The refinery’s opponents will in all probability profit from the closure straight away. Gulf Coast and Midwestern crops that import heavy oil will see the value of that crude decline as demand for it wanes, in line with Auers. The slack available in the market may additionally mitigate worth spikes from potential US tariffs on Canadian and Mexican oil.
Looming Shutdowns
Extra closures are in all probability on the horizon.
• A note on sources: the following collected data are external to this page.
(** ** Targets: validation *)

Section ValidateTheorems.
Import GoStrings RuleClass RuleInstance.

Lemma Validate_None (ri : RuleClass.RuleInstance) :
  (forall k a, attrs (ruleClass ri) !! k = Some a -> validate_attr ri (k, a) = None) ->
  Validate ri = None.
Proof.
  intros H. unfold Validate.
  assert (Hl : Forall (fun na => validate_attr ri na = None)
                 (map_to_list (attrs (ruleClass ri)))).
  { apply List.Forall_forall. intros [k a] Hin. apply H.
    apply elem_of_map_to_list, list_elem_of_In, Hin. }
  induction Hl as [|na l Hna _ IH]; [reflexivity|].
  cbn [foldM]. rewrite Hna. cbn [mbind result_bind]. exact IH.
Qed.

Lemma validate_None_optional (a : AttrDescriptor) :
  Mandatory a = false -> validateAttrValue a VNone = None.
Proof. intros Hm. unfold validateAttrValue. rewrite Hm. reflexivity. Qed.

Lemma validate_None_mandatory (a : AttrDescriptor) :
  Mandatory a = true -> validateAttrValue a VNone <> None.
Proof. intros Hm. unfold validateAttrValue. rewrite Hm. discriminate. Qed.

Lemma validate_attr_valid ri k a x :
  attrValues ri !! k = Some x -> validateAttrValue a x = None ->
  validate_attr ri (k, a) = None.
Proof.
  intros Hx Hv. unfold validate_attr. cbn [fst snd]. rewrite Hx.
  destruct (Mandatory a) eqn:Hm.
  - destruct x; cbn [andb]; try (rewrite Hv; reflexivity).
    exfalso. exact (validate_None_mandatory a Hm Hv).
  - cbn [andb]. destruct x; try (rewrite Hv; reflexivity). reflexivity.
Qed.

(** X17. [RuleInstance.Validate] accepts every target that [CallInternal]
    returns for keyword arguments of distinct names, provided that the
    default of every optional attribute of the class is a value that
    [validateAttrValue] accepts for it. *)
Theorem Validate_after_CallInternal rc args kwargs inst :
  CallInternal rc args kwargs = Ok inst ->
  NoDup (map fst kwargs) ->
  (forall k a d,
      attrs rc !! k = Some a -> Mandatory a = false -> Default a = Some d ->
      validateAttrValue a d = None) ->
  Validate inst = None.
Proof.
  intros H Hn Hdef.
  destruct (CallInternal_values rc args kwargs inst H Hn) as (Hrc & Hin & Hout & _).
  apply CallInternal_ok_inv in H as (Hall & _ & _ & Hd).
  apply Validate_None. rewrite Hrc. intros k a Hk.
  destruct (in_dec string_dec k (map fst kwargs)) as [Hyes|Hno].
  - apply in_map_iff in Hyes as ([k' x] & <- & Hkx). cbn [fst] in *.
    rewrite List.Forall_forall in Hall.
    destruct (Hall _ Hkx) as (a' & Ha' & Hv). cbn [fst snd] in Ha', Hv.
    rewrite Hk in Ha'. injection Ha' as <-.
    apply (validate_attr_valid inst k' a x); [apply Hin, Hkx|exact Hv].
  - assert (Hm : Mandatory a = false).
    { apply (apply_default_mandatory rc _ _ _ _ Hd k a).
      - apply list_elem_of_In, elem_of_map_to_list, Hk.
      - rewrite elem_of_list_to_set, list_elem_of_In. exact Hno. }
    specialize (Hout k Hno). rewrite Hk in Hout. cbn in Hout.
    destruct (Default a) as [d|] eqn:Hda.
    + apply (validate_attr_valid inst k a d Hout). apply (Hdef k a d Hk Hm Hda).
    + unfold validate_attr. cbn [fst snd]. rewrite Hout, Hm. reflexivity.
Qed.

End ValidateTheorems.

(** X17 applied to the example rule class, called with a name only. *)
Lemma Validate_after_CallInternal_witness :
  match RuleClass.CallInternal RuleClass.example_rule [] [("name", VString "t")] with
  | Ok inst => RuleInstance.Validate inst = None
  | Err _ => False
  end.
Proof.
  destruct (RuleClass.CallInternal RuleClass.example_rule [] [("name", VString "t")])
    as [inst|e] eqn:E; [|vm_compute in E; discriminate].
  apply (Validate_after_CallInternal RuleClass.example_rule [] [("name", VString "t")] inst E).
  - apply NoDup_ListNoDup. repeat constructor; simpl; intuition discriminate.
  - intros k a d Hk _ Hd.
    assert (Hin : (k, a) ∈ map_to_list (RuleClass.attrs RuleClass.example_rule))
      by (apply elem_of_map_to_list, Hk).
    assert (Hall : Forall (fun na : string * RuleClass.AttrDescriptor =>
                             forall d, RuleClass.Default na.2 = Some d ->
                                       RuleClass.validateAttrValue na.2 d = None)
                     (map_to_list (RuleClass.attrs RuleClass.example_rule))).
    { set (l := map_to_list (RuleClass.attrs RuleClass.example_rule)). vm_compute in l. subst l.
      repeat constructor; cbn [snd RuleClass.Default]; intros d0 [= <-]; reflexivity. }
    rewrite Forall_forall in Hall. apply (Hall (k, a) Hin d Hd).
Defined.

(** ** Packages: looking a target up *)

Section PackageTheorems.
Import RuleClass Eval.

Lemma register_all_package (l : list RuleInstance) : forall p ts,
  exists p',
    package (register_all (mkThread (Some p) ts) l) = Some p'
    /\ forall n,
         GetTarget p' n =
         match GetTarget p n with
         | Some t => Some t
         | None => List.find (fun t => String.eqb (instance_name t) n) l
         end.
Proof.
  induction l as [|t l IH]; intros p ts.
  - exists p. split; [reflexivity|]. intros n. cbn [List.find].
    destruct (GetTarget p n); reflexivity.
  - unfold register_all. cbn [fold_left]. unfold RegisterTarget at 2.
    cbn [package targets]. unfold AddTarget, GetTarget in *.
    destruct (Targets p !! instance_name t) as [t0|] eqn:Ht; cbn [snd].
    + destruct (IH p ts) as (p' & Hp & Hn). exists p'. split; [exact Hp|].
      intros n. rewrite Hn. cbn [List.find].
      destruct (Targets p !! n) as [x|] eqn:Hx; [reflexivity|].
      destruct (String.eqb (instance_name t) n) eqn:E; [|reflexivity].
      apply String.eqb_eq in E. congruence.
    + destruct (IH (mkPackage (Name p) (Root p) (BuildFile p)
                      (<[instance_name t := t]> (Targets p))) ts) as (p' & Hp & Hn).
      exists p'. split; [exact Hp|]. intros n. rewrite Hn. cbn [Targets List.find].
      destruct (String.eqb (instance_name t) n) eqn:E.
      * apply String.eqb_eq in E. subst n. rewrite lookup_insert_eq, Ht. reflexivity.
      * apply String.eqb_neq in E. rewrite lookup_insert_ne by exact E. reflexivity.
Qed.

(** X18. The first registration of a name wins. From a package without
    targets, after any sequence of calls of [RegisterTarget],
    [GetTarget n] is the first target of the sequence whose name is [n],
    and nil when there is none: a later target of the same name is
    refused and changes nothing. *)
Theorem first_registration_wins (p : Package) ts (l : list RuleInstance) :
  Targets p = ∅ ->
  exists p',
    package (register_all (mkThread (Some p) ts) l) = Some p'
    /\ forall n,
         GetTarget p' n = List.find (fun t => String.eqb (instance_name t) n) l.
Proof.
  intros He. destruct (register_all_package l p ts) as (p' & Hp & Hn).
  exists p'. split; [exact Hp|]. intros n. rewrite Hn.
  unfold GetTarget. rewrite He, lookup_empty. reflexivity.
Qed.

End PackageTheorems.

(** X18 applied to two targets of the same name. *)
Lemma first_registration_wins_witness :
  let t1 := RuleClass.mkRuleInstance RuleClass.example_rule "a" ∅ in
  let t2 := RuleClass.mkRuleInstance RuleClass.example_rule "a" {["tags" := VList []]} in
  exists p',
    Eval.package (Eval.register_all
                    (Eval.mkThread (Some (Eval.mkPackage "pkg" "/ws" "/ws/pkg/BUILD" ∅)) None)
                    [t1; t2]) = Some p'
    /\ Eval.GetTarget p' "a" = Some t1.
Proof.
  intros t1 t2.
  destruct (first_registration_wins (Eval.mkPackage "pkg" "/ws" "/ws/pkg/BUILD" ∅) None
              [t1; t2] eq_refl) as (p' & Hp & Hn).
  exists p'. split; [exact Hp|]. rewrite Hn. reflexivity.
Defined.

(** ** The loader: memoization *)

Section LoaderMemo.
Import GoStrings Loader.
Variable Join : list string -> string.
Variable ReadFile : string -> result string string.
Variable ExecFile :
  Thread -> string -> string -> gmap string loadEntry ->
  result string Globals * gmap string loadEntry.

Lemma not_on_stack (label : string) (stack : list string) :
  ~ In label stack -> existsb (fun entry => String.eqb entry label) stack = false.
Proof.
  intros Hno. destruct (existsb _ stack) eqn:E; [|reflexivity].
  apply existsb_exists in E as (x & Hx & Heq). apply String.eqb_eq in Heq.
  subst x. contradiction.
Qed.

Lemma loadFile_keeps (l : BzlFileLoader) (label path : string) (stack : list string)
    (k : string) :
  (forall th p src c, is_Some (c !! k) -> is_Some ((ExecFile th p src c).2 !! k)) ->
  is_Some (cache l !! k) ->
  is_Some ((loadFile ReadFile ExecFile l label path stack).2 !! k).
Proof.
  intros Hkeep Hk. unfold loadFile. destruct (ReadFile path) as [source|msg]; [|exact Hk].
  match goal with
  | |- context [ExecFile ?th ?p ?src ?c] =>
      specialize (Hkeep th p src c Hk); destruct (ExecFile th p src c) as [[g|e] c']
  end; exact Hkeep.
Qed.

(** X19. [Load] memoizes by canonical label, errors included. When a call
    of [Load] that is not part of a cycle has returned, every later call
    for a module that resolves to the same label, from a thread whose
    load stack does not hold the label, returns the same globals or the
    same error and leaves the loader as it is, whatever the file system
    and the interpreter would do: the file is neither read nor executed
    again. The execution of the module is assumed not to remove the
    entry of the label from the cache, which only [ClearCache] does. *)
Theorem Load_memoized (l l' : BzlFileLoader) (th : Thread) (module label path : string)
    (r : result error Globals) :
  (forall th p src c, is_Some (c !! label) -> is_Some ((ExecFile th p src c).2 !! label)) ->
  resolveModule Join l th module = Ok (label, path) ->
  ~ In label (loadStack th) ->
  Load Join ReadFile ExecFile l th module = (Returns r, l') ->
  forall ReadFile' ExecFile' th' module' path',
    resolveModule Join l th' module' = Ok (label, path') ->
    ~ In label (loadStack th') ->
    Load Join ReadFile' ExecFile' l' th' module' = (Returns r, l').
Proof.
  intros Hkeep Hres Hno H ReadFile' ExecFile' th' module' path' Hres' Hno'.
  unfold Load in H. rewrite Hres, (not_on_stack _ _ Hno) in H.
  assert (Hhit : forall entry,
            cache l' !! label = Some entry -> ready entry = true ->
            repoRoot l' = repoRoot l -> repoMapping l' = repoMapping l ->
            Load Join ReadFile' ExecFile' l' th' module'
            = (Returns (entry_result entry), l')).
  { intros entry Hc Hr Hroot Hmap. unfold Load.
    assert (Hsame : resolveModule Join l' th' module' = resolveModule Join l th' module').
    { unfold resolveModule. rewrite Hroot, Hmap. reflexivity. }
    rewrite Hsame, Hres', (not_on_stack _ _ Hno'), Hc, Hr. reflexivity. }
  destruct (cache l !! label) as [entry|] eqn:Hc.
  - destruct (ready entry) eqn:Hr; [|discriminate].
    injection H as <- <-. apply Hhit; auto.
  - set (l1 := with_cache l (<[label := mkEntry None None false]> (cache l))) in *.
    pose proof (loadFile_keeps l1 label path (loadStack th) label Hkeep) as Hk.
    destruct (loadFile ReadFile ExecFile l1 label path (loadStack th)) as [r0 c] eqn:Hlf.
    cbn [snd] in Hk.
    destruct Hk as [e0 He0].
    { unfold l1. cbn [cache with_cache]. rewrite lookup_insert_eq. eauto. }
    injection H as <- <-.
    apply Hhit; [|destruct r0; reflexivity|reflexivity|reflexivity].
    cbn [cache with_cache]. rewrite lookup_alter_eq, He0. reflexivity.
Qed.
Smaller, older refineries with out entry to a wide range of crudes or export markets for his or her merchandise are more and more susceptible in comparison with mega crops like Motiva Enterprises’ Port Arthur, Exxon Mobil Corp’s Beaumont and Marathon Petroleum Corp’s Galveston Bay refineries – three crops that collectively comprise 10% of US gasoline manufacturing.
New laws on refineries in California may spur retirements there, too. The most important US refiner by capability, Valero Power Corp, final 12 months warned that “all choices are on the desk” for its California crops and — echoing the gradual demise of LyondellBasell’s Houston refinery — stated it had stopped investing in these West Coast belongings past what’s essential to maintain them operating.
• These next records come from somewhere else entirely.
Definition nine_in_a_dict : gmap string Value :=
  {[ "messages" := MessagesValue nine_messages ]}.

(** The nine messages with a number where the context is expected. *)
Definition number_for_context : gmap string Value :=
  <[ "context" := OtherValue "42" false ]> nine_in_a_dict.

Definition node_call :=
  SummarizationNode.call first_time_model len_counter
    default_node nine_messages ∅ None.

Definition side_call :=
  SummarizationNode.call first_time_model len_counter
    side_node nine_messages ∅ None.

Definition side_update : gmap string Value :=
  {[ "summarized_messages" := MessagesValue (messages first_time_result);
     "context" := DictValue {[ "summary_info" := SummaryEntry first_time_info ]} ]}.

(** * Properties *)

(** ** Python lists *)

Module PyFacts.
Section Lists.
Context {A : Type}.
Implicit Types (l : list A) (i a b : Z).

Lemma range_nil a b : b <= a -> Py.range a b = [].
Proof.
  intros Hle. unfold Py.range.
  replace (Z.to_nat (b - a)) with 0%nat by lia. done.
Qed.

Lemma range_cons a b : a < b -> Py.range a b = a :: Py.range (a + 1) b.
Proof.
  intros Hlt. unfold Py.range.
  replace (Z.to_nat (b - a)) with (S (Z.to_nat (b - (a + 1)))) by lia.
  cbn [seq fmap list_fmap]. f_equal; [lia|].
  rewrite <- seq_shift, <- list_fmap_compose.
  apply list_fmap_ext. intros _ k _. simpl. lia.
Qed.

Lemma getitem_nonneg l i : 0 <= i -> Py.getitem l i = l !! Z.to_nat i.
Proof. intros Hi. unfold Py.getitem. by rewrite bool_decide_eq_true_2. Qed.

Lemma clamp_nonneg l a : 0 <= a -> Py.clamp l a = (Z.to_nat a `min` length l)%nat.
Proof.
  intros Ha. unfold Py.clamp, Py.len.
  rewrite bool_decide_eq_false_2 by lia. lia.
Qed.

Lemma slice_from_nonneg l a : 0 <= a -> Py.slice_from l a = drop (Z.to_nat a) l.
Proof.
  intros Ha. unfold Py.slice_from. rewrite clamp_nonneg by done.
  destruct (decide (Z.to_nat a <= length l)%nat).
  - by rewrite Nat.min_l.
  - rewrite Nat.min_r by lia. rewrite !drop_ge; [done|lia|lia].
Qed.

Lemma len_cons x l : Py.len (x :: l) = 1 + Py.len l.
Proof. unfold Py.len. simpl. lia. Qed.

Lemma len_nonneg l : 0 <= Py.len l.
Proof. unfold Py.len. lia. Qed.

Lemma pop_snoc l x : Py.pop (l ++ [x]) = l.
Proof. unfold Py.pop. apply removelast_last. Qed.
End Lists.
End PyFacts.

(** ** The trimming loop *)

Section Trimming.

Lemma trim_loop_trimmed fuel l :
  (length l <= fuel)%nat -> Trimmed l (trim_loop fuel l).
Proof.
  revert l. induction fuel as [|fuel IH]; intros l Hlen.
  - destruct l; [|simpl in Hlen; lia].
    exists []; [done|constructor|by left].
  - cbn [trim_loop]. destruct (last l) as [m|] eqn:Hlast.
    + apply last_Some in Hlast as [l' ->].
      destruct (must_drop m) eqn:Hm.
      * rewrite PyFacts.pop_snoc.
        destruct (IH l') as [popped Hsplit Hpopped Hstop].
        { rewrite length_app in Hlen. simpl in Hlen. lia. }
        exists (popped ++ [m]).
        -- rewrite app_assoc. by rewrite <- Hsplit.
        -- apply Forall_app. split; [done|]. by constructor.
        -- done.
      * exists []; [by rewrite app_nil_r|constructor|].
        right. exists m. by rewrite last_snoc.
    + apply last_None in Hlast as ->.
      exists []; [done|constructor|by left].
Qed.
Refineries attain a “pure resolution level” when the price of persevering with to run outweighs anticipated future income, stated TD Cowen analyst Jason Gabelman.
Refineries unwilling or unable to soak up the fee to modernize, merely discover themselves unable to remain aggressive, stated Auers. The remainder get to get pleasure from “pretty engaging and sustainable refining margins.”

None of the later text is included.